Our shadows flicker on the concrete walls of its buildings and we ourselves gradually merge with its lights and mists, delighting in filling the lungs with its smog.

Feelings of an artist living in a megapolis are heightened, he learns how to see beauty in concrete slabs, delighting in the emotive power of metal constructions. The modern city no longer hides itself away behind fortress walls, it reaches heavenwards with towering office blocks made of glass and metal.

The city means nerves made of steel, orderliness of confined spaces, a concise algorithm of life…

Rashad Alakbarov creates installations that, like the city medium itself, consist of metallic elements but assembled in such an improbable, fantastic way that the shadows they cast transform themselves into portraits of people. The results of the artist`s work are spellbinding. In each of his painstakingly created compositions he endeavours to draw on a cold wall using light and shade.

The same severity, monochromaticism, precision of lines is present in the graphic art of Huseyn Hagverdiyev that evokes associations with the grey-brown complexion of the city. Each of his graphical works generates a concept of the bustling street viewed from the city rooftops and garrets. If you look more attentively the lines of expressways will emerge into view with a whole swarm of crawling cars and you can make out the twilight sky in the frequent hatching pattern of high-voltage power lines and satellite dishes. This is a city of tenement blocks with their imprisoned citizens, each of which feels part of a huge human anthill. It vibrates and buzzes, filled with a restless existence and joyless arousal. Aimless movement along dusty alleyways and the ash from dozens of cigarettes – that`s the city.
However, as the French philosopher Gilles Deleuze remarked: “Within every city there is always another city”. Within the modern severe city of businessmen and successful people, of great hopes and disappointments, exists a mystical city.
This is understood when you glance at Rashad Alakbarov`s installations penetrated with a deep psychological logic. The play of light and shade engenders a feeling of the illusory nature of the surrounding world. The city ghost lives at night and dissolves at the light of dawn. The artist`s works are fragile and can only exist in a dark room.

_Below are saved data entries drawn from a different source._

(* ===== verification/RbacHttp.v ===== *)
(** * Access control: HTTP

    The handlers of [internal/api/rbac/http] with their routes of
    [cmd/api/routes.go], and [RequireRole] of [internal/api/rbac/manager.go].
    A path parameter or an identifier in a body is what [uuid.Parse] makes of
    it. *)

From S2P Require Import Prelude GoStrings Sql CPHttp AuthService ApiHttp.
From S2P Require Import RbacRepo RbacService.

(** ** Requests and responses *)

Inductive rbac_request :=
  | ReqListRoles
  | ReqGetRole (roleID : option uuid)
  | ReqGetRolePermissions (roleID : option uuid)
  | ReqCreateRole (body : option (string * option string))
  | ReqUpdateRole (roleID : option uuid) (body : option (string * option string))
  | ReqDeleteRole (roleID : option uuid)
  | ReqAssignPermissionToRole (roleID : option uuid) (body : option (option uuid))
  | ReqRemovePermissionFromRole (roleID permissionID : option uuid)
  | ReqListPermissions
  | ReqGetPermission (permissionID : option uuid)
  | ReqCreatePermission (body : option (string * option string))
  | ReqUpdatePermission (permissionID : option uuid) (body : option (string * option string))
  | ReqDeletePermission (permissionID : option uuid)
  | ReqGetUserRoles (userID : option uuid)
  | ReqGetUserPermissions (userID : option uuid)
  | ReqAssignRoleToUser (userID : option uuid) (body : option (option uuid))
  | ReqRemoveRoleFromUser (userID roleID : option uuid)
  | ReqGetMyRoles
  | ReqGetMyPermissions.

Inductive rbac_data :=
  | RoleBody (r : Role)
  | RolesBody (rs : list Role)
  | PermissionBody (p : Permission)
  | PermissionsBody (ps : list Permission)
  | RoleWithPermissionsBody (r : RoleWithPermissions)
  | MessageBody (message : string).

Abbreviation rbac_response := (api_response rbac_data).
Abbreviation rbac_handler := (api_handler rbacdb rbac_data).

(** An identifier that does not parse. *)
Definition with_id (what : string) : option uuid -> (uuid -> rbac_handler) -> rbac_handler :=
  with_parsed ("invalid " ++s what ++s " ID").

(** [name] or [key] is required. *)
Definition with_text (what text : string) (k : rbac_handler) : rbac_handler :=
  if bool_decide (text = "") then refuse StatusBadRequest (what ++s " is required") else k.

Definition ok_data (d : rbac_data) : rbac_response := RespondJSON StatusOK d.
Definition ok_message {A} (message : string) (_ : A) : rbac_response :=
  RespondJSON StatusOK (MessageBody message).

Section Handlers.
Context `{DbCollation}.

(** ** Roles *)

Definition CreateRole_handler (env : rbac_env) (body : option (string * option string)) : rbac_handler :=
  with_body body (fun '(name, description) =>
    with_text "name" name
      (answer (CreateRole env name description) (fun r => RespondJSON StatusCreated (RoleBody r))
         (conflict_or ErrRoleAlreadyExists "role already exists" (internal "failed to create role")))).

Definition GetRole_handler (env : rbac_env) (roleID : option uuid) : rbac_handler :=
  with_id "role" roleID (fun id =>
    answer (GetRole env id) (fun r => ok_data (RoleBody r))
      (not_found_or ErrRoleNotFound "role not found" (internal "failed to get role"))).

Definition ListRoles_handler (env : rbac_env) : rbac_handler :=
  answer (ListRoles (rv_io env)) (fun rs => ok_data (RolesBody rs)) (internal "failed to list roles").

Definition UpdateRole_handler (env : rbac_env) (roleID : option uuid)
    (body : option (string * option string)) : rbac_handler :=
  with_id "role" roleID (fun id => with_body body (fun '(name, description) =>
    with_text "name" name
      (answer (UpdateRole env id name description) (fun r => ok_data (RoleBody r))
         (not_found_or ErrRoleNotFound "role not found"
            (conflict_or ErrRoleAlreadyExists "role name already exists"
               (internal "failed to update role")))))).

Definition DeleteRole_handler (env : rbac_env) (roleID : option uuid) : rbac_handler :=
  with_id "role" roleID (fun id =>
    answer (DeleteRole (rv_io env) id) (ok_message "role deleted successfully")
      (not_found_or ErrRoleNotFound "role not found" (internal "failed to delete role"))).

Definition GetRolePermissions_handler (env : rbac_env) (roleID : option uuid) : rbac_handler :=
  with_id "role" roleID (fun id =>
    answer (GetRoleWithPermissions (rv_io env) id) (fun r => ok_data (RoleWithPermissionsBody r))
      (not_found_or ErrRoleNotFound "role not found" (internal "failed to get role permissions"))).

Definition AssignPermissionToRole_handler (env : rbac_env) (roleID : option uuid)
    (body : option (option uuid)) : rbac_handler :=
  with_id "role" roleID (fun id => with_body body (fun permissionID =>
    with_id "permission" permissionID (fun pid =>
      answer (AssignPermissionToRole (rv_io env) id pid)
        (ok_message "permission assigned successfully")
        (internal "failed to assign permission to role")))).

Definition RemovePermissionFromRole_handler (env : rbac_env) (roleID permissionID : option uuid)
  : rbac_handler :=
  with_id "role" roleID (fun id => with_id "permission" permissionID (fun pid =>
    answer (RemovePermissionFromRole (rv_io env) id pid)
      (ok_message "permission removed successfully")
      (internal "failed to remove permission from role"))).

(** ** Permissions *)

Definition CreatePermission_handler (env : rbac_env) (body : option (string * option string))
  : rbac_handler :=
  with_body body (fun '(key, description) =>
    with_text "key" key
      (answer (CreatePermission env key description)
         (fun p => RespondJSON StatusCreated (PermissionBody p))
         (conflict_or ErrPermissionAlreadyExists "permission already exists"
            (internal "failed to create permission")))).

Definition GetPermission_handler (env : rbac_env) (permissionID : option uuid) : rbac_handler :=
  with_id "permission" permissionID (fun id =>
    answer (GetPermission env id) (fun p => ok_data (PermissionBody p))
      (not_found_or ErrPermissionNotFound "permission not found" (internal "failed to get permission"))).

Definition ListPermissions_handler (env : rbac_env) : rbac_handler :=
  answer (ListPermissions (rv_io env)) (fun ps => ok_data (PermissionsBody ps))
    (internal "failed to list permissions").

Definition UpdatePermission_handler (env : rbac_env) (permissionID : option uuid)
    (body : option (string * option string)) : rbac_handler :=
  with_id "permission" permissionID (fun id => with_body body (fun '(key, description) =>
    with_text "key" key
      (answer (UpdatePermission env id key description) (fun p => ok_data (PermissionBody p))
         (not_found_or ErrPermissionNotFound "permission not found"
            (conflict_or ErrPermissionAlreadyExists "permission key already exists"
               (internal "failed to update permission")))))).

Definition DeletePermission_handler (env : rbac_env) (permissionID : option uuid) : rbac_handler :=
  with_id "permission" permissionID (fun id =>
    answer (DeletePermission (rv_io env) id) (ok_message "permission deleted successfully")
      (not_found_or ErrPermissionNotFound "permission not found"
         (internal "failed to delete permission"))).

(** ** Users *)

Definition AssignRoleToUser_handler (env : rbac_env) (c : caller) (userID : option uuid)
    (body : option (option uuid)) : rbac_handler :=
  with_id "user" userID (fun id => with_body body (fun roleID => with_id "role" roleID (fun rid =>
    answer (AssignRoleToUser env id rid (c_UserID c)) (ok_message "role assigned successfully")
      (internal "failed to assign role to user")))).

Definition RemoveRoleFromUser_handler (env : rbac_env) (userID roleID : option uuid) : rbac_handler :=
  with_id "user" userID (fun id => with_id "role" roleID (fun rid =>
    answer (RemoveRoleFromUser (rv_io env) id rid) (ok_message "role removed successfully")
      (internal "failed to remove role from user"))).

Definition GetUserRoles_handler (env : rbac_env) (userID : option uuid) : rbac_handler :=
  with_id "user" userID (fun id =>
    answer (GetUserRoles (rv_io env) id) (fun rs => ok_data (RolesBody rs))
      (internal "failed to get user roles")).

Definition GetUserPermissions_handler (env : rbac_env) (userID : option uuid) : rbac_handler :=
  with_id "user" userID (fun id =>
    answer (GetUserPermissions (rv_io env) id) (fun ps => ok_data (PermissionsBody ps))
      (internal "failed to get user permissions")).

Definition GetMyRoles_handler (env : rbac_env) (c : caller) : rbac_handler :=
  match c_UserID c with
  | None => refuse StatusUnauthorized "user not authenticated"
  | Some id => answer (GetUserRoles (rv_io env) id) (fun rs => ok_data (RolesBody rs))
                 (internal "failed to get user roles")
  end.

Definition GetMyPermissions_handler (env : rbac_env) (c : caller) : rbac_handler :=
  match c_UserID c with
  | None => refuse StatusUnauthorized "user not authenticated"
  | Some id => answer (GetUserPermissions (rv_io env) id) (fun ps => ok_data (PermissionsBody ps))
                 (internal "failed to get user permissions")
  end.

(** [RequireRole]: the request goes on, or is answered with a status. *)
Definition RequireRole (io : faults) (roleName : string) (c : caller) (db : rbacdb) : option Z :=
  match c_UserID c with
  | None => Some StatusUnauthorized
  | Some userID =>
      match (UserHasRole io userID roleName db).2 with
      | Err _ => Some StatusInternalServerError
      | Ok false => Some StatusForbidden
      | Ok true => None
      end
  end.

(** ** Routes *)

(** The permission that [routes.go] demands for each route. *)
Definition required_permission (req : rbac_request) : option string :=
  match req with
  | ReqListRoles | ReqGetRole _ | ReqGetRolePermissions _ => Some RBACRolesView
  | ReqCreateRole _ | ReqUpdateRole _ _ | ReqDeleteRole _ | ReqAssignPermissionToRole _ _
  | ReqRemovePermissionFromRole _ _ => Some RBACRolesManage
  | ReqListPermissions | ReqGetPermission _ => Some RBACPermissionsView
  | ReqCreatePermission _ | ReqUpdatePermission _ _ | ReqDeletePermission _ =>
      Some RBACPermissionsManage
  | ReqGetUserRoles _ | ReqGetUserPermissions _ => Some RBACUsersView
  | ReqAssignRoleToUser _ _ | ReqRemoveRoleFromUser _ _ => Some RBACUsersManage
  | ReqGetMyRoles | ReqGetMyPermissions => None
  end.

Definition handle_rbac (env : rbac_env) (c : caller) (req : rbac_request) : rbac_handler :=
  match req with
  | ReqListRoles => ListRoles_handler env
  | ReqGetRole id => GetRole_handler env id
  | ReqGetRolePermissions id => GetRolePermissions_handler env id
  | ReqCreateRole body => CreateRole_handler env body
  | ReqUpdateRole id body => UpdateRole_handler env id body
  | ReqDeleteRole id => DeleteRole_handler env id
  | ReqAssignPermissionToRole id body => AssignPermissionToRole_handler env id body
  | ReqRemovePermissionFromRole id pid => RemovePermissionFromRole_handler env id pid
  | ReqListPermissions => ListPermissions_handler env
  | ReqGetPermission id => GetPermission_handler env id
  | ReqCreatePermission body => CreatePermission_handler env body
  | ReqUpdatePermission id body => UpdatePermission_handler env id body
  | ReqDeletePermission id => DeletePermission_handler env id
  | ReqGetUserRoles id => GetUserRoles_handler env id
  | ReqGetUserPermissions id => GetUserPermissions_handler env id
  | ReqAssignRoleToUser id body => AssignRoleToUser_handler env c id body
  | ReqRemoveRoleFromUser id rid => RemoveRoleFromUser_handler env id rid
  | ReqGetMyRoles => GetMyRoles_handler env c
  | ReqGetMyPermissions => GetMyPermissions_handler env c
  end.

(** [AuthMiddleware], then the permission check, then the handler. *)
Definition serve_rbac `{AuthCrypto} (jm : JWTManager) (now : Z) (authHeader : string)
    (env : rbac_env) (req : rbac_request) : rbac_handler := fun db =>
  match AuthMiddleware jm now authHeader with
  | Err text => refuse StatusUnauthorized text db
  | Ok ctx =>
      let c := caller_of (Some ctx) in
      match required_permission req with
      | None => handle_rbac env c req db
      | Some key =>
          match RequirePermission key c with
          | Some status => refuse status "forbidden: insufficient permissions" db
          | None => handle_rbac env c req db
          end
      end
  end.
End Handlers.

Outlines of building and silhouettes of people can just be made out like distant events filter through the mists of memory.

Huseyn Hagverdiyev, national artist of Azerbaijan from 2003, graduate of the Azimzadeh Baku State Academy (1975) and the Mukhin St. Petersburg Academy (1980). The artist works with various materials and various genres including sculpture, painting, drawing and monumental art, gravitating to large forms. He is the author of a sculptured statue of the Virgin Mary in Baku Cathedral and a mosaic panel on an epic theme installed at the Sangachal Terminal.

Rashad Alakbarov was born in 1979 and graduated fro Azerbaijan State University with a degree in “Decorative Arts” in 2001. The artist earned fame for his installations in which a virtuoso use of light and shade combine with a serious historical and cultural agenda. In 2012 Rashad Alakbarov took part in the Festival of Islamic Art in Sharjah (OAE). His works have twice been displayed within the context of the International Venice Biennale – in 2007 (in the official Azerbaijani pavilion) and in spring 2013 (as part of the exhibition “Love me Love me Not” in the YARAT pavilion).